It is quite understandable that ambitious black students from Pulaski County and North Little Rock and indeed from the far corners of Arkansas would make a pilgrimage to Dunbar. The sad fact is that in few localities in Arkansas were blacks furnished a decent and acceptable high school education. Dr. Leroy M. Christopher, former principal of Dunbar and retired principal of Howard High School in Wilmington, Delaware, testified how he came to Little Rock from his family home at Forrest City, one hundred miles distant, to get a high school education in the Little Rock School District since none was available in his home community. (T 17-19) Going to Gibbs High School, the predecessor to Dunbar and located on the same site, was described by Dr.

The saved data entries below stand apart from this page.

(** A replacement that has gone through the pruning block has nothing
    left to prune. *)
Lemma pruned_replacement_has_nothing_obsolete support args st7 st8 rep :
  UpdateHelper.modify_remove_obsolete support args st7 = Ok st8 ->
  pruning_requested support args = true ->
  same_field F_consumerAcceptLists st8.(UpdateHelper.replacement) rep ->
  same_field F_consumerRejectLists st8.(UpdateHelper.replacement) rep ->
  same_field F_connectedEndpoints st8.(UpdateHelper.replacement) rep ->
  nothing_obsolete rep.
Proof.
  intros H8 Hp Ha Hr He.
  destruct (modify_remove_obsolete_cases _ _ _ _ H8)
    as [[Hp' _]|(_ & _ & _ & updated & sa' & cf' & Hrun & ->)];
    [congruence|].
  cbn in Ha, Hr, He.
  destruct (_RemoveObsoleteEndpointEntries_lists _ _ _ _ _ Hrun)
    as (Hla & Hlr & Hids & _).
  unfold nothing_obsolete. cbv zeta.
  rewrite (GetConnectedEndpointIds_same_endpoints _ _ He), Hids.
  unfold accept_entries, reject_entries in *. rewrite Ha, Hr, Hla, Hlr.
  split; intros e [_ He']%elem_of_filter_bool.
  - by apply keep_accepted_spec.
  - by apply keep_rejected_spec.
Qed.

Lemma modify_remove_obsolete_nothing_obsolete support args rep :
  args.(consumer_accept_list) = None ->
  args.(consumer_reject_list) = None ->
  nothing_obsolete rep ->
  UpdateHelper.modify_remove_obsolete support args (UpdateHelper.enter rep [])
  = Ok (UpdateHelper.enter rep []).
Proof.
  intros Hacc Hrej Hclean. unfold UpdateHelper.modify_remove_obsolete.
  destruct (support && _); [|done].
  rewrite Hacc, Hrej.
  rewrite bool_decide_false by (intros [? ?]; discriminate). cbn [orb].
  cbn [UpdateHelper.enter UpdateHelper.replacement
       UpdateHelper.cleared_fields].
  destruct (UpdateHelper._RemoveObsoleteEndpointEntries rep [])
    as [[updated sa'] cf'] eqn:Hrun.
  destruct (_RemoveObsoleteEndpointEntries_flag _ _ _ _ _ Hrun)
    as [Hiff Hsame].
  apply Hiff in Hclean. destruct (Hsame Hclean) as [-> ->]. by subst updated.
Qed.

Christopher in these terms: “Well, in those days everybody knew that —well, we used to call the schools in Little Rock “Heavenly Schools” because everybody wanted to go — it’s kind of like going to heaven, you know. I mean, when you’re *330 a child, when we were children everybody looked forward to something good, and so we all looked forward to what we called “Heavenly Schools” over here in Little Rock, Arkansas.”

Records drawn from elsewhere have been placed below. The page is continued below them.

(** C3: for six atoms on the axes at distances 1, 2 and 3 from the origin
    the inertia tensor is diag(13/3, 10/3, 5/3); its eigenvalues in
    ascending order belong to the axes e3, e2, e1, and [canonical_rotate]
    returns these as rows: a matrix of determinant -1. *)
Theorem canonical_rotate_determinant_minus_one :
  (m1 <- centroid (model_of axes6) ;; inertiatensor m1) = Ok model_axes6
  /\ inertensor model_axes6 = Some tensor_axes6
  /\ (exists wv, eigh_decreasing_diagonal tensor_axes6 = Ok wv
                 /\ eigen_decomposition tensor_axes6 wv)
  /\ canonical_rotate eigh_decreasing_diagonal model_axes6 = Ok improper
  /\ det improper = Fin (-1).
Proof.
  split; [exact inertia_axes6|]. split; [reflexivity|]. split.
  - eexists. split; [exact eigh_axes6|exact eigh_axes6_valid].
  - split; [exact canonical_rotate_axes6|exact det_improper].
Qed.

(* ================================================================== *)
(** * Reading and writing *)
(* ================================================================== *)

Lemma str_take_drop n s : (str_take n s ++ str_drop n s)%string = s.
Proof.
  revert s. induction n as [|n IH]; intros s; [reflexivity|].
  destruct s as [|c s]; [reflexivity|]. cbn. now rewrite IH.
Qed.

Lemma str_drop_add a b s : str_drop b (str_drop a s) = str_drop (a + b) s.
Proof.
  revert s. induction a as [|a IH]; intros s; [reflexivity|].
  destruct s as [|c s]; cbn.
  - destruct b; reflexivity.
  - apply IH.
Qed.

(** A line is its columns 1 to 30, 31 to 54 and the rest. *)
Lemma str_columns s :
  (str_take 30 s ++ str_slice 30 54 s ++ str_drop 54 s)%string = s.
Proof.
  unfold str_slice. change 54%nat with (30 + 24)%nat at 2.
  rewrite <- (str_drop_add 30 24 s).
  change (54 - 30)%nat with 24%nat.
  rewrite (str_take_drop 24 (str_drop 30 s)). apply str_take_drop.
Qed.

(** Writing the lines of a text one after the other gives the text. *)
Lemma written_lines_of text : written (lines_of text) = text.
Proof.
  unfold written. induction text as [|c rest IH]; [reflexivity|].
  cbn [lines_of]. destruct (Ascii.eqb c "010").
  - cbn [fold_right String.append]. now rewrite IH.
  - destruct (lines_of rest) as [|l ls];
      cbn [fold_right String.append] in *; now rewrite <- IH.
Qed.

(** Writing the lines read from a file gives its text with every line end
    as a line feed. *)
Lemma written_file_lines text :
  written (file_lines text) = universal_newlines text.
Proof. apply written_lines_of. Qed.

(** A text without carriage return is read as it is. *)
Lemma universal_newlines_cr_free text :
  cr_free text = true -> universal_newlines text = text.
Proof.
  induction text as [|c rest IH]; [reflexivity|].
  cbn [cr_free universal_newlines]. intros H.
  apply andb_prop in H as [Hc Hr]. apply negb_true_iff in Hc.
  rewrite Hc. now rewrite IH.
Qed.

Section FileFacts.

Variable F : Type.
Variable float : string -> result F.
Variable format_8_3f : F -> string.

Lemma well_formed_parsed lines :
  Forall (well_formed float format_8_3f) lines ->
  exists pts, parsed float format_8_3f lines pts.
Proof.
  induction 1 as [|line rest Hline _ [pts IH]].
  - exists []. constructor.
  - destruct (startswith "ATOM" line) eqn:E.
    + destruct (Hline E) as (p & Hp & Hs). exists (p :: pts).
      now apply parsed_atom.
    + exists pts. now apply parsed_other.
Qed.

Lemma read_loop_parsed lines pts :
  parsed float format_8_3f lines pts ->
  forall header atoms,
    read_loop float lines header atoms = Ok (header ++ lines, atoms ++ pts).
Proof.
  induction 1 as [|line rest pts E _ IH|line rest p pts E Hp _ _ IH];
    intros header atoms; cbn [read_loop].
  - now rewrite !app_nil_r.
  - rewrite E. cbn [bind]. rewrite IH, <- app_assoc. reflexivity.
  - rewrite E, Hp. cbn [bind]. rewrite IH, <- !app_assoc. reflexivity.
Qed.

(** Saving, from the record number [length pre] on, over the array that
    holds the points read gives the lines back. *)
Lemma save_loop_parsed lines pts :
  parsed float format_8_3f lines pts ->
  forall pre,
    save_loop format_8_3f lines (length pre) (NdArray (pre ++ pts)) = Ok lines.
Proof.
  induction 1 as [|line rest pts E _ IH|line rest p pts E Hp Hs _ IH];
    intros pre; cbn [save_loop].
  - reflexivity.
  - rewrite E, IH. reflexivity.
  - rewrite E. cbn [shape0 bind].
    assert (Hlt : Nat.ltb (length pre) (length (pre ++ p :: pts)) = true).
    { apply Nat.ltb_lt. rewrite length_app. cbn. lia. }
    rewrite Hlt. cbn [getitem].
    rewrite nth_error_app2 by lia. rewrite Nat.sub_diag. cbn [nth_error bind].
    replace (pre ++ p :: pts) with ((pre ++ [p]) ++ pts)
      by (now rewrite <- app_assoc).
    replace (S (length pre)) with (length (pre ++ [p]))
      by (rewrite length_app; cbn; lia).
    rewrite IH. cbn [bind]. rewrite <- Hs, str_columns. reflexivity.
Qed.

(** For every file in which each ATOM line holds three numerals as its
    words 6 to 8 and, in its columns 31 to 54, exactly what [%8.3f] prints
    for them, [read] followed by [save] writes the text of the file with
    every line end as a line feed. *)
Lemma read_save_line_feeds (m : SASModel F) (text : string) :
  Forall (well_formed float format_8_3f) (file_lines text) ->
  exists m', read float m text = Ok m'
             /\ save format_8_3f m' = Ok (universal_newlines text).
Proof.
  intros Hwf. destruct (well_formed_parsed _ Hwf) as [pts Hp].
  unfold read. rewrite (read_loop_parsed _ _ Hp). cbn [bind fst snd app].
  eexists. split; [reflexivity|].
  unfold save. cbn [header atoms set_atoms set_header].
  pose proof (save_loop_parsed _ _ Hp []) as Hs. cbn [length app] in Hs.
  rewrite Hs. cbn [bind].
  now rewrite written_file_lines.
Qed.

(** C8, amended: for every file without carriage return in which each
    ATOM line holds three numerals as its words 6 to 8 and, in its columns
    31 to 54, exactly what [%8.3f] prints for them, [read] followed by
    [save] writes the text of the file again, character for character:
    the same file byte for byte. *)
Theorem read_save_roundtrip (m : SASModel F) (text : string) :
  cr_free text = true ->
  Forall (well_formed float format_8_3f) (file_lines text) ->
  exists m', read float m text = Ok m' /\ save format_8_3f m' = Ok text.
Proof.
  intros Hcr Hwf.
  destruct (read_save_line_feeds m text Hwf) as (m' & Hr & Hs).
  exists m'. split; [exact Hr|].
  now rewrite Hs, universal_newlines_cr_free.
Qed.

(** What [save] writes for any array: the header with the atoms from the
    counter on substituted in order. *)
Lemma save_loop_substituted lines rows :
  forall nr,
    save_loop format_8_3f lines nr (NdArray rows)
    = Ok (substituted format_8_3f lines (skipn nr rows)).
Proof.
  induction lines as [|line rest IH]; intros nr; cbn [save_loop substituted].
  - reflexivity.
  - destruct (startswith "ATOM" line) eqn:E.
    + cbn [shape0 bind]. destruct (Nat.ltb nr (length rows)) eqn:Hlt.
      * apply Nat.ltb_lt in Hlt. cbn [getitem].
        destruct (nth_error rows nr) as [p|] eqn:Hn.
        2:{ apply nth_error_None in Hn. lia. }
        cbn [bind]. rewrite IH. cbn [bind].
        assert (Hs : skipn nr rows = p :: skipn (S nr) rows).
        { clear -Hn. revert nr Hn. induction rows as [|r rows IHr]; intros nr Hn.
          - destruct nr; discriminate.
          - destruct nr as [|nr]; cbn in *.
            + now injection Hn as ->.
            + now apply IHr. }
        rewrite Hs. reflexivity.
      * apply Nat.ltb_ge in Hlt. cbn [bind]. rewrite IH. cbn [bind].
        rewrite !skipn_all2 by lia. reflexivity.
    + rewrite IH. reflexivity.
Qed.

(** Only as many points as the header has ATOM records are used. *)
Lemma substituted_firstn lines :
  forall pts,
    substituted format_8_3f lines (firstn (atom_records lines) pts)
    = substituted format_8_3f lines pts.
Proof.
  unfold atom_records.
  induction lines as [|line rest IH]; intros pts; cbn [substituted filter].
  - reflexivity.
  - destruct (startswith "ATOM" line) eqn:E.
    + cbn [length]. destruct pts as [|p pts]; cbn [firstn].
      * reflexivity.
      * now rewrite IH.
    + now rewrite IH.
Qed.

(** C10: for a model whose atoms array holds more points than its header
    has ATOM records, [save] raises nothing; it writes the header with the
    first [k] atoms substituted, in order, one into each of its [k] ATOM
    records, and every other line verbatim: exactly what it writes for the
    model cut to its first [k] atoms. *)
Theorem save_ignores_extra_atoms (m : SASModel F) (rows : list (point F)) :
  atoms m = NdArray rows ->
  (atom_records (header m) < length rows)%nat ->
  save format_8_3f m
  = Ok (written (substituted format_8_3f (header m)
                             (firstn (atom_records (header m)) rows)))
  /\ length (firstn (atom_records (header m)) rows) = atom_records (header m)
  /\ save format_8_3f
          (set_atoms m (NdArray (firstn (atom_records (header m)) rows)))
     = save format_8_3f m.
Proof.
  intros Hm Hlt. unfold save. cbn [atoms header set_atoms]. rewrite Hm.
  rewrite !save_loop_substituted. cbn [skipn bind].
  rewrite substituted_firstn. split; [reflexivity|]. split; [|reflexivity].
  rewrite length_firstn. lia.
Qed.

A study published in 1941 referred to the “influx of students to Dunbar from neighboring sections ____drawn to Little Rock because of inferior educational facilities in their own towns.” (PX 52) In 1938-39 Little Rock was spending $39.54 for each black pupil, North Little Rock, $16.33, and Pulaski County, $13.74. (PX 52). From the 1938-39 school year until the 1946-47 school year, no more than three percent of all black students in the Pulaski County School District were enrolled in high school as compared to 9-12 percent in North Little Rock and 12-16 percent in Little Rock. (PX 52)

During this period schools in Arkansas were evaluated in descending order as follows. The highest rating was an accreditation by the North Central Association followed by an (A), (B) and (C) rating by the State Department of Education. An unaccredited school was given an (X) (T 160; PX 52). As late as 1950 Dunbar High School in the Little Rock School District was the only black high school in Pulaski County with a North Central accreditation. Jones High School in North Little Rock had a (B) rating in 1940 and an (A) rating in 1950. The Pulaski County District in 1950 had two black high schools — Pulaski County Training School at McAlmont and J.C. Cook at Wrightsville. The former had a (C) rating and the latter an (X) or unaccredited rating. (PX 52)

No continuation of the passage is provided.